**Exercise directions:** Write out once more the lines running from the top of the entries below to the line with "From S2P Require Import Provider.", both ends included.

**Data records:**

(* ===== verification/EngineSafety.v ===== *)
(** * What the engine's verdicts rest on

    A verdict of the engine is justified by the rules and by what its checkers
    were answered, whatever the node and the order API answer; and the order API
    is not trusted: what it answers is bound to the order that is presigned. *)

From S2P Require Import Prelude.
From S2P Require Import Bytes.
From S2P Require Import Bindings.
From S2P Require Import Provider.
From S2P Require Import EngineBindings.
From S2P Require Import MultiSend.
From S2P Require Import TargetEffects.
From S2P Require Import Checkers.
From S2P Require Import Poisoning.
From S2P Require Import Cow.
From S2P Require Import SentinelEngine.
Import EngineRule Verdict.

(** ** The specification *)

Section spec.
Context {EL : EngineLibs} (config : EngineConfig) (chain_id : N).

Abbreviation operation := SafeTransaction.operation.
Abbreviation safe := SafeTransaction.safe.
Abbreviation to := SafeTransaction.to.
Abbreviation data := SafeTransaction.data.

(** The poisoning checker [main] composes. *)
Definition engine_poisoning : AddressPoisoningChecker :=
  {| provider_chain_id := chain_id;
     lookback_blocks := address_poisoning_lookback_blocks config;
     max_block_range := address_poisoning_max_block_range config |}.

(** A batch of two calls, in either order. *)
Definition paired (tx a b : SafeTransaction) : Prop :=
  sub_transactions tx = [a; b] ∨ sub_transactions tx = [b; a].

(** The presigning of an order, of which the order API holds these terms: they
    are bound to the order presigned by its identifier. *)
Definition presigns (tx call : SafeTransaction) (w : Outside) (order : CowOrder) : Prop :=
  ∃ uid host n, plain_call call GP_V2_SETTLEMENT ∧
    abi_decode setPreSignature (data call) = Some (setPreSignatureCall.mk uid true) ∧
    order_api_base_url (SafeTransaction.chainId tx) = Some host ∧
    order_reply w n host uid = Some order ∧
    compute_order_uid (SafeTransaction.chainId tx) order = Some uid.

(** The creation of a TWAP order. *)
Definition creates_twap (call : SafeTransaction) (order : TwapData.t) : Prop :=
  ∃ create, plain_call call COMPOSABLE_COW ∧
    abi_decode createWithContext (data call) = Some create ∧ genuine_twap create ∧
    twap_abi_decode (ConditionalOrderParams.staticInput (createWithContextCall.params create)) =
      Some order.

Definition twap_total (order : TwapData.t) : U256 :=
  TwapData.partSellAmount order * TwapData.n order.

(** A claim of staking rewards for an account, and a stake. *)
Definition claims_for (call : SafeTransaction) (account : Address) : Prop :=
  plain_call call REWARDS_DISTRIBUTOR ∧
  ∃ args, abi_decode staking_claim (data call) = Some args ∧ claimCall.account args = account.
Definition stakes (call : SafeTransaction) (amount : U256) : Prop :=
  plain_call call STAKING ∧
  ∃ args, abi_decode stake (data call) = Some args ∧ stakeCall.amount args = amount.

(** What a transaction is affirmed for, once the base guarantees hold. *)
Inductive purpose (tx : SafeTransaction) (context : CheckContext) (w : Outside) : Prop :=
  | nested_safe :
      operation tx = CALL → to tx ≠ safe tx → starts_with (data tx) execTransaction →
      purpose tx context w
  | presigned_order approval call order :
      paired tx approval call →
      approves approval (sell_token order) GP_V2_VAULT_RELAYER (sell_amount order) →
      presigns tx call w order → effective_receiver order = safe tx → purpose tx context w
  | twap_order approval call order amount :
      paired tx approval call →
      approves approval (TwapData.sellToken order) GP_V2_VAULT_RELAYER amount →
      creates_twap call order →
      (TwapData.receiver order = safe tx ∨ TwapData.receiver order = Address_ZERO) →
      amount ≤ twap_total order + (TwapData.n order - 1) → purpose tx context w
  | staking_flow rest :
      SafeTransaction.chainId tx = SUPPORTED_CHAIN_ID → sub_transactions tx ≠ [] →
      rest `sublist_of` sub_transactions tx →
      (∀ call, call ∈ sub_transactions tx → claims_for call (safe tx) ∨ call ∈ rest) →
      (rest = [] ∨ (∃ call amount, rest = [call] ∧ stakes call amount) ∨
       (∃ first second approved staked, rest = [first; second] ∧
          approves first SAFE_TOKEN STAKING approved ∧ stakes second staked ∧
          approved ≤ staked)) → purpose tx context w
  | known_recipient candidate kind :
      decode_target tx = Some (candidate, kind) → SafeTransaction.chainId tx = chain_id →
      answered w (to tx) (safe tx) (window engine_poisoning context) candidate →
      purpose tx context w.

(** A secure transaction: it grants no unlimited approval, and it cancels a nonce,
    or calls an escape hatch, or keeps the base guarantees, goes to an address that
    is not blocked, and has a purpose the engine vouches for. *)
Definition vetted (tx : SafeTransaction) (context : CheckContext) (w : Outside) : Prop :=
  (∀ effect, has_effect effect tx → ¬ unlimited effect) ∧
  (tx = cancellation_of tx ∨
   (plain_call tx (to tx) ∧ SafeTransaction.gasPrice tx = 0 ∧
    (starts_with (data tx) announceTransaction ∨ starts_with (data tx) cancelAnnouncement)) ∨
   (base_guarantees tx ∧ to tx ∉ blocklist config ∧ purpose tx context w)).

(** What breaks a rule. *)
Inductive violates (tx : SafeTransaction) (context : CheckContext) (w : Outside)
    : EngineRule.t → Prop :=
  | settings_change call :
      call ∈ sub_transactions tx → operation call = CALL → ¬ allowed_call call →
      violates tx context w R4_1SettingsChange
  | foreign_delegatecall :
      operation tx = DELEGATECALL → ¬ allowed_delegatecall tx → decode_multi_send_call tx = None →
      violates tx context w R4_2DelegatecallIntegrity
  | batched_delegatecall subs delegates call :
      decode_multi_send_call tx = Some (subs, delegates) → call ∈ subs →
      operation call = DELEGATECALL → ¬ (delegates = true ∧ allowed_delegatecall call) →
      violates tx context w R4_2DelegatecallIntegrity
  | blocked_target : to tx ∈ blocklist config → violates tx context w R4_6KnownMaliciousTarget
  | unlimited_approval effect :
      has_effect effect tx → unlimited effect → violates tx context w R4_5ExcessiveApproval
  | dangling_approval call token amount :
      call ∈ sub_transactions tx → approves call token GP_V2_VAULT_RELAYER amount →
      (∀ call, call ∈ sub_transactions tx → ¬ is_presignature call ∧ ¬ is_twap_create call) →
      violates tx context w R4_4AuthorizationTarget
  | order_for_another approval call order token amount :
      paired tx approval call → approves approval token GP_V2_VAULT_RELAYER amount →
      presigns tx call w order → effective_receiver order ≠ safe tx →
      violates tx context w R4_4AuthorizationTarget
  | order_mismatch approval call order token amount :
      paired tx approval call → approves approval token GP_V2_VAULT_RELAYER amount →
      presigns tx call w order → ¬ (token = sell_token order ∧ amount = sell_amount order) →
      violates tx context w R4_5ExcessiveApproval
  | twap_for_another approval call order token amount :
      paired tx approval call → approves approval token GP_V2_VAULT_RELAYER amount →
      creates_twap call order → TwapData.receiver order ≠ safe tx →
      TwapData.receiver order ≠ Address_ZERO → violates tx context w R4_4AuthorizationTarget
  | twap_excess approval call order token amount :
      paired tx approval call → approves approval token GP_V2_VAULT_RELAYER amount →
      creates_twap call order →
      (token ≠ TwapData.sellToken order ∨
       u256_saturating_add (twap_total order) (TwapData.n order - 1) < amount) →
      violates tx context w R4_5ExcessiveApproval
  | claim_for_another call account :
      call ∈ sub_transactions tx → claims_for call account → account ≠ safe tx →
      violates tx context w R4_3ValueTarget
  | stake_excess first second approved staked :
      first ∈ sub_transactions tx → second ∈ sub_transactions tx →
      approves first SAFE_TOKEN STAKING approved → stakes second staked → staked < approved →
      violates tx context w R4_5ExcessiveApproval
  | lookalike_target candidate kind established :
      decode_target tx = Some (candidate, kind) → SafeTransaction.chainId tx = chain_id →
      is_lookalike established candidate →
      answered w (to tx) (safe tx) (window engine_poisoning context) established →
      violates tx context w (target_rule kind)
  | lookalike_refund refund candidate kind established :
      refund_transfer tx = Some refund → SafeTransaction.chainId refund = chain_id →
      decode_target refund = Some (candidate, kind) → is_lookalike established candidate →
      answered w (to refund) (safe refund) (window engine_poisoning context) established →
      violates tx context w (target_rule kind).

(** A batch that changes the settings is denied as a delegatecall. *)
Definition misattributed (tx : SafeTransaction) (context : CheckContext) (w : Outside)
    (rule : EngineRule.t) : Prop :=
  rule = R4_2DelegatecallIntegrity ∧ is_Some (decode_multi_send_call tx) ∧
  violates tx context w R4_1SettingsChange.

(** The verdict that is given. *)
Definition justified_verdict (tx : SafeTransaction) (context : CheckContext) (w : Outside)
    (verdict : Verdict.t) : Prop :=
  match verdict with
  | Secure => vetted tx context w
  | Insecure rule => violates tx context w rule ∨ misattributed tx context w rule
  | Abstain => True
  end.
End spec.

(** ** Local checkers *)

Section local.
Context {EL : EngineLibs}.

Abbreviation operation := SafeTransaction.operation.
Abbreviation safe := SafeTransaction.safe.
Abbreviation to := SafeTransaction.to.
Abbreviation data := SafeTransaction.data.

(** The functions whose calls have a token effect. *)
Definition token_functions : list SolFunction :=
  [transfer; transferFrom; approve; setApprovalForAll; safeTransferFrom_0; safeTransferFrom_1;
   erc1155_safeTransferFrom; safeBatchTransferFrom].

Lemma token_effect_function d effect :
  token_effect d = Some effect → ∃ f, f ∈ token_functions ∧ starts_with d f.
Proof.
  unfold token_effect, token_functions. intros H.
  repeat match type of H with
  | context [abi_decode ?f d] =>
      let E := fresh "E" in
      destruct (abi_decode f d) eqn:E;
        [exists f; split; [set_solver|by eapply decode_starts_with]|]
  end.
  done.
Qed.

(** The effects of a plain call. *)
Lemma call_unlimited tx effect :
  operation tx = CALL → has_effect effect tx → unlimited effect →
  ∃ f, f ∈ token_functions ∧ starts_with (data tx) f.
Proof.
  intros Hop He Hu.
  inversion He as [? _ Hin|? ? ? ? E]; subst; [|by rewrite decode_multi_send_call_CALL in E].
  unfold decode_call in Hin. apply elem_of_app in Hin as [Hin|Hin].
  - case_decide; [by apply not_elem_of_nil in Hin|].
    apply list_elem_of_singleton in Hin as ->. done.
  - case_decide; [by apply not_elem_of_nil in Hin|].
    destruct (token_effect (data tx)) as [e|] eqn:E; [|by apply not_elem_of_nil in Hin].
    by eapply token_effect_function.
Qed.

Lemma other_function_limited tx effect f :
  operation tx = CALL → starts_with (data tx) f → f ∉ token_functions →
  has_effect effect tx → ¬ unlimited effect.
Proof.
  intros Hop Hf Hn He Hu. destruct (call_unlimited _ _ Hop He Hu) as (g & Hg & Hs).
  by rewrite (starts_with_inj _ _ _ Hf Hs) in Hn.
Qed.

**Exercise answer:**
(* ===== verification/EngineSafety.v ===== *)
(** * What the engine's verdicts rest on

    A verdict of the engine is justified by the rules and by what its checkers
    were answered, whatever the node and the order API answer; and the order API
    is not trusted: what it answers is bound to the order that is presigned. *)

From S2P Require Import Prelude.
From S2P Require Import Bytes.
From S2P Require Import Bindings.
From S2P Require Import Provider.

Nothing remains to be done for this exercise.